→ Supplied entries
(** The server after a paste ["old"] that expires in one hour and a paste
    ["new"] with the default expiry. *)
Definition stale_world : world :=
  default initial_world
    (serve default_config
       [Create zeros 1 sample_now
          (PasteCreate.validate (hours_body (lit "old") (Some 1)));
        Create ones 1 sample_now (PasteCreate.validate (plain_body (lit "new")))]
       initial_world).

(** The text ["a\r\nb"]. *)
Definition crlf_text : pystr := lit "a" ++ [CR; LF] ++ lit "b".

(* ===================================================================== *)
(** ** Information endpoints *)
(* ===================================================================== *)

Module RootInfo.
Record t := {
  name : pystr;
  total_pastes : Z;
  max_size_bytes : Z;
  api : list (pystr * pystr)
}.
End RootInfo.

(** [GET /] *)
Definition root (cfg : config) (w : world) : outcome RootInfo.t :=
  Return
    {| RootInfo.name := lit "Quick Paste";
       RootInfo.total_pastes := Z.of_nat (length (pastes w));
       RootInfo.max_size_bytes := MAX_SIZE cfg;
       RootInfo.api :=
         [(lit "create", lit "POST /api/paste");
          (lit "view", lit "GET /{id}");
          (lit "raw", lit "GET /{id}/raw");
          (lit "delete", lit "DELETE /api/paste/{id}")] |}
    w.

(** The number of files under [DATA_DIR/pastes]. *)
Definition file_count (w : world) : Z :=
  Z.of_nat (length (map_to_list (paste_files w))).

(** Two pastes in the index whose content files were removed behind the
    server's back. *)
Definition dangling_world : world := set_paste_files ∅ two_pastes_world.

(** No carriage return in the text. *)
Definition no_CR (s : pystr) : bool := forallb (fun c => negb (c =? CR)%N) s.

(* ===================================================================== *)
(** ** Failed content writes *)
(* ===================================================================== *)

(** The world a create leaves when [save_content] raises: the record is in
    the index, the content file is there and empty, the snapshot has not
    been rewritten. *)
Definition failed_store (paste_id : pystr) (m : meta) (w : world) : world :=
  write_file paste_id [] (insert_record paste_id m w).

(** The members of the snapshot file; none when there is no file. *)
Definition snapshot_members (w : world) : list (pystr * meta) :=
  default [] (index_file w).

(** What holds of every world the server can be in: index keys are unique,
    every id of the index has a content file, a content file whose id is not
    in the index is empty, and the index is the snapshot followed by the
    records of creates whose content write failed since the snapshot was
    written, each of those with an empty file. *)
Definition sound (w : world) : Prop :=
  dict_wf (pastes w) /\
  (forall k, dict_contains k (pastes w) = true -> is_Some (paste_files w !! k)) /\
  (forall k stored, paste_files w !! k = Some stored ->
     dict_contains k (pastes w) = true \/ stored = []) /\
  exists rest,
    pastes w = snapshot_members w ++ rest /\
    forall k m, (k, m) ∈ rest -> paste_files w !! k = Some [].


(** A text that is one lone surrogate, as JSON ["\ud800"] decodes to. *)
Definition surrogate_text : pystr := [0xD800%N].


(* ===================================================================== *)
(** * Properties *)
(* ===================================================================== *)

(** ** Strings *)

Lemma str_eqb_eq (a b : pystr) : str_eqb a b = true <-> a = b.
Proof. unfold str_eqb. apply bool_decide_eq_true. Qed.

Lemma str_eqb_refl (a : pystr) : str_eqb a a = true.
Proof. by apply str_eqb_eq. Qed.

Lemma str_eqb_neq (a b : pystr) : str_eqb a b = false <-> a <> b.
Proof. unfold str_eqb. apply bool_decide_eq_false. Qed.

Lemma str_eqb_sym (a b : pystr) : str_eqb a b = str_eqb b a.
Proof.
  destruct (str_eqb b a) eqn:E.
  - apply str_eqb_eq in E. subst. apply str_eqb_refl.
  - apply str_eqb_neq in E. apply str_eqb_neq. congruence.
Qed.

Lemma lstrip_nil_iff (s : pystr) : lstrip s = [] <-> forallb isspace s = true.
Proof.
  induction s as [|c t IH]; simpl; [tauto|].
  destruct (isspace c); simpl; [exact IH|]. split; discriminate.
Qed.

Lemma lstrip_head (s : pystr) c t : lstrip s = c :: t -> isspace c = false.
Proof.
  induction s as [|a s IH]; simpl; [discriminate|].
  destruct (isspace a) eqn:E; [exact IH|]. intros [= -> _]. exact E.
Qed.

Lemma forallb_rev {A} (p : A -> bool) (l : list A) :
  forallb p (rev l) = forallb p l.
Proof.
  induction l as [|a l IH]; simpl; [reflexivity|].
  rewrite forallb_app, IH. simpl. rewrite andb_true_r. apply andb_comm.
Qed.

Lemma rstrip_nil_iff (s : pystr) : rstrip s = [] <-> forallb isspace s = true.
Proof.
  unfold rstrip. rewrite <- (forallb_rev isspace s), <- lstrip_nil_iff.
  split; intros H.
  - apply (f_equal (@rev codepoint)) in H. by rewrite rev_involutive in H.
  - by rewrite H.
Qed.

(** [not content.strip()] holds exactly for empty or all-whitespace text. *)
Lemma strip_nil_iff (s : pystr) : strip s = [] <-> forallb isspace s = true.
Proof.
  unfold strip. rewrite rstrip_nil_iff. split; intros H.
  - destruct (lstrip s) as [|c t] eqn:E; [by apply lstrip_nil_iff|].
    apply lstrip_head in E. simpl in H. rewrite E in H. discriminate.
  - apply lstrip_nil_iff in H. by rewrite H.
Qed.

Lemma truthy_strip (s : pystr) :
  truthy (strip s) = negb (forallb isspace s).
Proof.
  destruct (forallb isspace s) eqn:E.
  - apply strip_nil_iff in E. by rewrite E.
  - destruct (strip s) eqn:S; [|reflexivity].
    apply strip_nil_iff in S. congruence.
Qed.

Lemma utf8_len_ascii (s : pystr) : is_ascii s = true -> utf8_len s = len s.
Proof.
  unfold len, utf8_len. induction s as [|c t IH]; [reflexivity|].
  cbn [is_ascii forallb length fold_right].
  intros [Hc Ht]%andb_true_iff. rewrite (IH Ht), Nat2Z.inj_succ.
  replace (utf8_width c) with 1; [lia|]. unfold utf8_width. by rewrite Hc.
Qed.

Lemma len_le_utf8_len (s : pystr) : len s <= utf8_len s.
Proof.
  unfold len, utf8_len. induction s as [|c t IH]; [simpl; lia|].
  cbn [length fold_right]. rewrite Nat2Z.inj_succ.
  assert (1 <= utf8_width c); [|lia]. unfold utf8_width.
  destruct (c <? 0x80)%N, (c <? 0x800)%N, (c <? 0x10000)%N; lia.
Qed.


(** ** Dict *)

Section DictFacts.
Context {V : Type}.
Implicit Types (d : dict V) (k : pystr) (v : V).

Lemma dict_contains_In k d : dict_contains k d = true <-> k ∈ dict_keys d.
Proof.
  unfold dict_contains, dict_keys. rewrite existsb_exists, list_elem_of_fmap.
  split.
  - intros ([k' v] & Hin & ->%str_eqb_eq). exists (k', v).
    split; [reflexivity|]. by apply list_elem_of_In.
  - intros ([k' v] & -> & Hin). exists (k', v).
    split; [by apply list_elem_of_In|]. apply str_eqb_refl.
Qed.

Lemma dict_contains_false k d : dict_contains k d = false <-> k ∉ dict_keys d.
Proof.
  rewrite <- dict_contains_In. destruct (dict_contains k d); split; congruence.
Qed.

→ Exercise instructions
Count the lines above that contain the word "holds", and reply with only that number.

→ Response to this task
2